***** Record set
Lemma txn_commit_ok c x f ok rp c' :
  commit_ready c x f → tc_transaction c = Some x → transaction_error x = false → tdb_transaction_commit c = (ok, rp, c') →
  commit_end c f ok c'
  ∧ (tc_env c = [] → head_of (tc_file c) = 0 → ¬ too_big c x (tc_map_size c) → ok = true).
Proof.
  intros Hr Ht Her. pose proof (sees_open _ _ _ (cr_sees _ _ _ Hr)) as Hop. pose proof (cr_nesting _ _ _ Hr) as Hn.
  unfold tdb_transaction_commit. rewrite Ht, Her, Hn, Hop. cbn [Z.eqb negb]. case_bool_decide as Hb.
  { intros [= <- <- <-]. split; [|done]. destruct (tdb_transaction_cancel c) as [o c1] eqn:E.
    destruct (cancel_early c x Ht Hn (cr_magic _ _ _ Hr)) as (c2 & E2 & _). rewrite E in E2. injection E2 as -> ->. by eapply commit_nothing. }
  destruct (prepare_asks c x Ht Hop Her Hn Hb) as (e & Hprep & He). pose proof (ready_env _ _ _ e Hr) as Hr'.
  assert (∀ r : bool * txn_context, (let '(ok, c) := r in commit_tail ok c) = commit_tail r.1 r.2) as Hpair by (by intros []).
  intros E. change ((let '(ok, c) := tdb_transaction_prepare_commit c in commit_tail ok c) = (ok, rp, c')) in E. rewrite Hpair in E.
  destruct Hprep as [[Hp Henv]|Hp]; rewrite Hp in E.
  - injection E as <- _ <-. split; [|done]. apply (commit_end_env c e). by apply (commit_end_failed _ x).
  - destruct (prepare_tail (set_tc_env c e) x) as [ok1 c1] eqn:Et. apply (prepare_tail_ok _ _ f) in Et as [Hend Hl]; [|done].
    destruct (commit_tail_ok _ _ _ _ _ _ _ _ Hr' Hend E) as [H1 H2]. split; [by apply (commit_end_env c e)|].
    intros Henv H0 Hbig. destruct Hl as [? ?]; [by apply He|done|exact Hbig|]. by apply H2.
Qed.

(** ** Whether a repack may follow *)

(** Only [transaction_expand_file] sets [expanded]. *)
Lemma read_expanded c x off len : expanded (transaction_read c x off len).2 = expanded x.
Proof.
  unfold transaction_read. generalize (S (Z.to_nat len)). intros fuel. revert x off len.
  assert (∀ x off len, expanded (read_block c x off len).2 = expanded x) as Hb by (intros; unfold read_block; by repeat case_match).
  induction fuel as [|fuel IH]; intros x off len; cbn [read_blocks]; [done|].
  destruct (_ <? _); [|destruct (len =? 0); [done|apply Hb]].
  pose proof (Hb x off (block_size x - off mod block_size x)) as Hx. destruct (read_block _ _ _ _) as [[a|] x1]; [|done]. cbn [snd] in Hx.
  specialize (IH x1 (off + (block_size x - off mod block_size x)) (len - (block_size x - off mod block_size x))).
  destruct (read_blocks _ _ _ _ _) as [[b|] x2]; cbn [snd] in *; congruence.
Qed.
**********
Exercise requirements — For the material above, reproduce exactly the lines from the line with "commit_ready c x" to the line with "destruct (_ <?", inclusive, and exclude all others.

Response to this task —
  commit_ready c x f → tc_transaction c = Some x → transaction_error x = false → tdb_transaction_commit c = (ok, rp, c') →
  commit_end c f ok c'
  ∧ (tc_env c = [] → head_of (tc_file c) = 0 → ¬ too_big c x (tc_map_size c) → ok = true).
Proof.
  intros Hr Ht Her. pose proof (sees_open _ _ _ (cr_sees _ _ _ Hr)) as Hop. pose proof (cr_nesting _ _ _ Hr) as Hn.
  unfold tdb_transaction_commit. rewrite Ht, Her, Hn, Hop. cbn [Z.eqb negb]. case_bool_decide as Hb.
  { intros [= <- <- <-]. split; [|done]. destruct (tdb_transaction_cancel c) as [o c1] eqn:E.
    destruct (cancel_early c x Ht Hn (cr_magic _ _ _ Hr)) as (c2 & E2 & _). rewrite E in E2. injection E2 as -> ->. by eapply commit_nothing. }
  destruct (prepare_asks c x Ht Hop Her Hn Hb) as (e & Hprep & He). pose proof (ready_env _ _ _ e Hr) as Hr'.
  assert (∀ r : bool * txn_context, (let '(ok, c) := r in commit_tail ok c) = commit_tail r.1 r.2) as Hpair by (by intros []).
  intros E. change ((let '(ok, c) := tdb_transaction_prepare_commit c in commit_tail ok c) = (ok, rp, c')) in E. rewrite Hpair in E.
  destruct Hprep as [[Hp Henv]|Hp]; rewrite Hp in E.
  - injection E as <- _ <-. split; [|done]. apply (commit_end_env c e). by apply (commit_end_failed _ x).
  - destruct (prepare_tail (set_tc_env c e) x) as [ok1 c1] eqn:Et. apply (prepare_tail_ok _ _ f) in Et as [Hend Hl]; [|done].
    destruct (commit_tail_ok _ _ _ _ _ _ _ _ Hr' Hend E) as [H1 H2]. split; [by apply (commit_end_env c e)|].
    intros Henv H0 Hbig. destruct Hl as [? ?]; [by apply He|done|exact Hbig|]. by apply H2.
Qed.

(** ** Whether a repack may follow *)

(** Only [transaction_expand_file] sets [expanded]. *)
Lemma read_expanded c x off len : expanded (transaction_read c x off len).2 = expanded x.
Proof.
  unfold transaction_read. generalize (S (Z.to_nat len)). intros fuel. revert x off len.
  assert (∀ x off len, expanded (read_block c x off len).2 = expanded x) as Hb by (intros; unfold read_block; by repeat case_match).
  induction fuel as [|fuel IH]; intros x off len; cbn [read_blocks]; [done|].
  destruct (_ <? _); [|destruct (len =? 0); [done|apply Hb]].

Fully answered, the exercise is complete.